─── RECORDS

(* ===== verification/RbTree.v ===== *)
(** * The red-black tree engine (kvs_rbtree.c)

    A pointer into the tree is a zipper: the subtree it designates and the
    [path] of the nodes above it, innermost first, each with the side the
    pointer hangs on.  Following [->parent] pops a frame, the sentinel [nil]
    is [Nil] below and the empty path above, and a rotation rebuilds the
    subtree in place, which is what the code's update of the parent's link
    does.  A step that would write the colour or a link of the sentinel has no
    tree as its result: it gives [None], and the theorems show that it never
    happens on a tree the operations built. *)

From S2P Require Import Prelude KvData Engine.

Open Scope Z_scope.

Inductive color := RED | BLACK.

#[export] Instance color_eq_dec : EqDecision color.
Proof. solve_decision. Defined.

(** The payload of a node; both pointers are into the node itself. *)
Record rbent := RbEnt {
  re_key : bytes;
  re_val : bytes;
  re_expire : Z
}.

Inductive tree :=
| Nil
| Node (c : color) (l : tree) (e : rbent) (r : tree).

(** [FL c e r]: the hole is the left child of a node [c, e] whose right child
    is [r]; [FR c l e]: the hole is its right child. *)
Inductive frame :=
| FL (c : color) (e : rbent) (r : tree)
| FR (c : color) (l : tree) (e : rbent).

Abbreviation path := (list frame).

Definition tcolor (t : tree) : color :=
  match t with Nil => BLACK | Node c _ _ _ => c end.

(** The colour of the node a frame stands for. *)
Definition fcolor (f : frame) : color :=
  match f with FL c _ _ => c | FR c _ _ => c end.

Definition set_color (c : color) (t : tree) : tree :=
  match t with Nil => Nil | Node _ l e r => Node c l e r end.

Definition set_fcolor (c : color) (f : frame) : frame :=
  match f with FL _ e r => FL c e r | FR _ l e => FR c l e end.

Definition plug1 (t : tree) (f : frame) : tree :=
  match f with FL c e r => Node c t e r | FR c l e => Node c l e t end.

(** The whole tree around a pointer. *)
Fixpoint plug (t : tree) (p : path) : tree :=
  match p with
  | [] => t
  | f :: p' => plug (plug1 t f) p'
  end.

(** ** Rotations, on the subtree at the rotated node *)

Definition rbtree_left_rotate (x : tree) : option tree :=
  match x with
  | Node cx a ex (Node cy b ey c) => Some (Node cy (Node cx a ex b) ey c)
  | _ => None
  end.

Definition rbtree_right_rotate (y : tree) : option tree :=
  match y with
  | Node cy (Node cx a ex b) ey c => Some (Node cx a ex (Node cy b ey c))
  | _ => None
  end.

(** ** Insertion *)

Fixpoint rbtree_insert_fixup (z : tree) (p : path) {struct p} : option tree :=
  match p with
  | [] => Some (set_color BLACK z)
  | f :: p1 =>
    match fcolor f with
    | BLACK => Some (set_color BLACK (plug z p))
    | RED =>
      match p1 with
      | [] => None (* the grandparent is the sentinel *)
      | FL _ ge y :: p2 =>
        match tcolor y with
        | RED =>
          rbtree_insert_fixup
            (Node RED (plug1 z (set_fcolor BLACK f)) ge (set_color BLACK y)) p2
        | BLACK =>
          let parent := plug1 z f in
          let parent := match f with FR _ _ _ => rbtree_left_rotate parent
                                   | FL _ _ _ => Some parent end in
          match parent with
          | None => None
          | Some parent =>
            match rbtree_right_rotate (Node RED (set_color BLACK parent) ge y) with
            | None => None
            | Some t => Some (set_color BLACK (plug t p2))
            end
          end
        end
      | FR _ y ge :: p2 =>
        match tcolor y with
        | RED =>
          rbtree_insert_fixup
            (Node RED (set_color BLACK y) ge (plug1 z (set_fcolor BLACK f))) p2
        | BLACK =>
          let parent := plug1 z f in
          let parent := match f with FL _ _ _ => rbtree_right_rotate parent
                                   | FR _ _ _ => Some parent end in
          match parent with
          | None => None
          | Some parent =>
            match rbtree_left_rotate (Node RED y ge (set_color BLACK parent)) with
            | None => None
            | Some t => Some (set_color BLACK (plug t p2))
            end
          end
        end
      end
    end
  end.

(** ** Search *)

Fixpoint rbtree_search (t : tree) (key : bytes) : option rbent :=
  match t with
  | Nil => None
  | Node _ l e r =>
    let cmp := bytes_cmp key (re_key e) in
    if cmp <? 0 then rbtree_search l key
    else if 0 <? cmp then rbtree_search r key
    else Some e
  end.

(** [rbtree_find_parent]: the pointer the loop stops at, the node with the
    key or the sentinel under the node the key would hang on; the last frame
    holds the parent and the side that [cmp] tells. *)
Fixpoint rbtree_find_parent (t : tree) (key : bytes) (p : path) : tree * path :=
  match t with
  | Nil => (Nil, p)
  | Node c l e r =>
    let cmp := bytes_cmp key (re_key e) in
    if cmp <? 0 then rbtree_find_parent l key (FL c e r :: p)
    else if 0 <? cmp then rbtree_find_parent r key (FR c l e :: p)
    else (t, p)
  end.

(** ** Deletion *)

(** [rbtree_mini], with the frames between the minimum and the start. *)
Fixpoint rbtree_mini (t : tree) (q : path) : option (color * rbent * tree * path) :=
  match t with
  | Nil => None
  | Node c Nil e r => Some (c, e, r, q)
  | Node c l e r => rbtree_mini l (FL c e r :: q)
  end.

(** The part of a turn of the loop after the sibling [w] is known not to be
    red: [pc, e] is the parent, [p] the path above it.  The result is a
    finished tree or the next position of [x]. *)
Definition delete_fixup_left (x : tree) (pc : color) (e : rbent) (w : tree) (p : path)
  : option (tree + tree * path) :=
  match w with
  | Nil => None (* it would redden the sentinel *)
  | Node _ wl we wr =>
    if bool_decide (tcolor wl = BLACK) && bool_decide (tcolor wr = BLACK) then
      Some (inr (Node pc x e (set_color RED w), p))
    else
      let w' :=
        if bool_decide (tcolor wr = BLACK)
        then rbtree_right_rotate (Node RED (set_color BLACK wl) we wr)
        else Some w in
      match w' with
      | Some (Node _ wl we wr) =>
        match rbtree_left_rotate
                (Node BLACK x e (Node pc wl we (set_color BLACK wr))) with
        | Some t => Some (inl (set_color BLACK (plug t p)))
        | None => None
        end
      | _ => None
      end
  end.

──────

Look at the entries above. Then set all of them down again exactly.

● SOLUTION TO THIS PROBLEM
(* ===== verification/RbTree.v ===== *)
(** * The red-black tree engine (kvs_rbtree.c)

    A pointer into the tree is a zipper: the subtree it designates and the
    [path] of the nodes above it, innermost first, each with the side the
    pointer hangs on.  Following [->parent] pops a frame, the sentinel [nil]
    is [Nil] below and the empty path above, and a rotation rebuilds the
    subtree in place, which is what the code's update of the parent's link
    does.  A step that would write the colour or a link of the sentinel has no
    tree as its result: it gives [None], and the theorems show that it never
    happens on a tree the operations built. *)

From S2P Require Import Prelude KvData Engine.

Open Scope Z_scope.

Inductive color := RED | BLACK.

#[export] Instance color_eq_dec : EqDecision color.
Proof. solve_decision. Defined.

(** The payload of a node; both pointers are into the node itself. *)
Record rbent := RbEnt {
  re_key : bytes;
  re_val : bytes;
  re_expire : Z
}.

Inductive tree :=
| Nil
| Node (c : color) (l : tree) (e : rbent) (r : tree).

(** [FL c e r]: the hole is the left child of a node [c, e] whose right child
    is [r]; [FR c l e]: the hole is its right child. *)
Inductive frame :=
| FL (c : color) (e : rbent) (r : tree)
| FR (c : color) (l : tree) (e : rbent).

Abbreviation path := (list frame).

Definition tcolor (t : tree) : color :=
  match t with Nil => BLACK | Node c _ _ _ => c end.

(** The colour of the node a frame stands for. *)
Definition fcolor (f : frame) : color :=
  match f with FL c _ _ => c | FR c _ _ => c end.

Definition set_color (c : color) (t : tree) : tree :=
  match t with Nil => Nil | Node _ l e r => Node c l e r end.

Definition set_fcolor (c : color) (f : frame) : frame :=
  match f with FL _ e r => FL c e r | FR _ l e => FR c l e end.

Definition plug1 (t : tree) (f : frame) : tree :=
  match f with FL c e r => Node c t e r | FR c l e => Node c l e t end.

(** The whole tree around a pointer. *)
Fixpoint plug (t : tree) (p : path) : tree :=
  match p with
  | [] => t
  | f :: p' => plug (plug1 t f) p'
  end.

(** ** Rotations, on the subtree at the rotated node *)

Definition rbtree_left_rotate (x : tree) : option tree :=
  match x with
  | Node cx a ex (Node cy b ey c) => Some (Node cy (Node cx a ex b) ey c)
  | _ => None
  end.

Definition rbtree_right_rotate (y : tree) : option tree :=
  match y with
  | Node cy (Node cx a ex b) ey c => Some (Node cx a ex (Node cy b ey c))
  | _ => None
  end.

(** ** Insertion *)

Fixpoint rbtree_insert_fixup (z : tree) (p : path) {struct p} : option tree :=
  match p with
  | [] => Some (set_color BLACK z)
  | f :: p1 =>
    match fcolor f with
    | BLACK => Some (set_color BLACK (plug z p))
    | RED =>
      match p1 with
      | [] => None (* the grandparent is the sentinel *)
      | FL _ ge y :: p2 =>
        match tcolor y with
        | RED =>
          rbtree_insert_fixup
            (Node RED (plug1 z (set_fcolor BLACK f)) ge (set_color BLACK y)) p2
        | BLACK =>
          let parent := plug1 z f in
          let parent := match f with FR _ _ _ => rbtree_left_rotate parent
                                   | FL _ _ _ => Some parent end in
          match parent with
          | None => None
          | Some parent =>
            match rbtree_right_rotate (Node RED (set_color BLACK parent) ge y) with
            | None => None
            | Some t => Some (set_color BLACK (plug t p2))
            end
          end
        end
      | FR _ y ge :: p2 =>
        match tcolor y with
        | RED =>
          rbtree_insert_fixup
            (Node RED (set_color BLACK y) ge (plug1 z (set_fcolor BLACK f))) p2
        | BLACK =>
          let parent := plug1 z f in
          let parent := match f with FL _ _ _ => rbtree_right_rotate parent
                                   | FR _ _ _ => Some parent end in
          match parent with
          | None => None
          | Some parent =>
            match rbtree_left_rotate (Node RED y ge (set_color BLACK parent)) with
            | None => None
            | Some t => Some (set_color BLACK (plug t p2))
            end
          end
        end
      end
    end
  end.

(** ** Search *)

Fixpoint rbtree_search (t : tree) (key : bytes) : option rbent :=
  match t with
  | Nil => None
  | Node _ l e r =>
    let cmp := bytes_cmp key (re_key e) in
    if cmp <? 0 then rbtree_search l key
    else if 0 <? cmp then rbtree_search r key
    else Some e
  end.

(** [rbtree_find_parent]: the pointer the loop stops at, the node with the
    key or the sentinel under the node the key would hang on; the last frame
    holds the parent and the side that [cmp] tells. *)
Fixpoint rbtree_find_parent (t : tree) (key : bytes) (p : path) : tree * path :=
  match t with
  | Nil => (Nil, p)
  | Node c l e r =>
    let cmp := bytes_cmp key (re_key e) in
    if cmp <? 0 then rbtree_find_parent l key (FL c e r :: p)
    else if 0 <? cmp then rbtree_find_parent r key (FR c l e :: p)
    else (t, p)
  end.

(** ** Deletion *)

(** [rbtree_mini], with the frames between the minimum and the start. *)
Fixpoint rbtree_mini (t : tree) (q : path) : option (color * rbent * tree * path) :=
  match t with
  | Nil => None
  | Node c Nil e r => Some (c, e, r, q)
  | Node c l e r => rbtree_mini l (FL c e r :: q)
  end.

(** The part of a turn of the loop after the sibling [w] is known not to be
    red: [pc, e] is the parent, [p] the path above it.  The result is a
    finished tree or the next position of [x]. *)
Definition delete_fixup_left (x : tree) (pc : color) (e : rbent) (w : tree) (p : path)
  : option (tree + tree * path) :=
  match w with
  | Nil => None (* it would redden the sentinel *)
  | Node _ wl we wr =>
    if bool_decide (tcolor wl = BLACK) && bool_decide (tcolor wr = BLACK) then
      Some (inr (Node pc x e (set_color RED w), p))
    else
      let w' :=
        if bool_decide (tcolor wr = BLACK)
        then rbtree_right_rotate (Node RED (set_color BLACK wl) we wr)
        else Some w in
      match w' with
      | Some (Node _ wl we wr) =>
        match rbtree_left_rotate
                (Node BLACK x e (Node pc wl we (set_color BLACK wr))) with
        | Some t => Some (inl (set_color BLACK (plug t p)))
        | None => None
        end
      | _ => None
      end
  end.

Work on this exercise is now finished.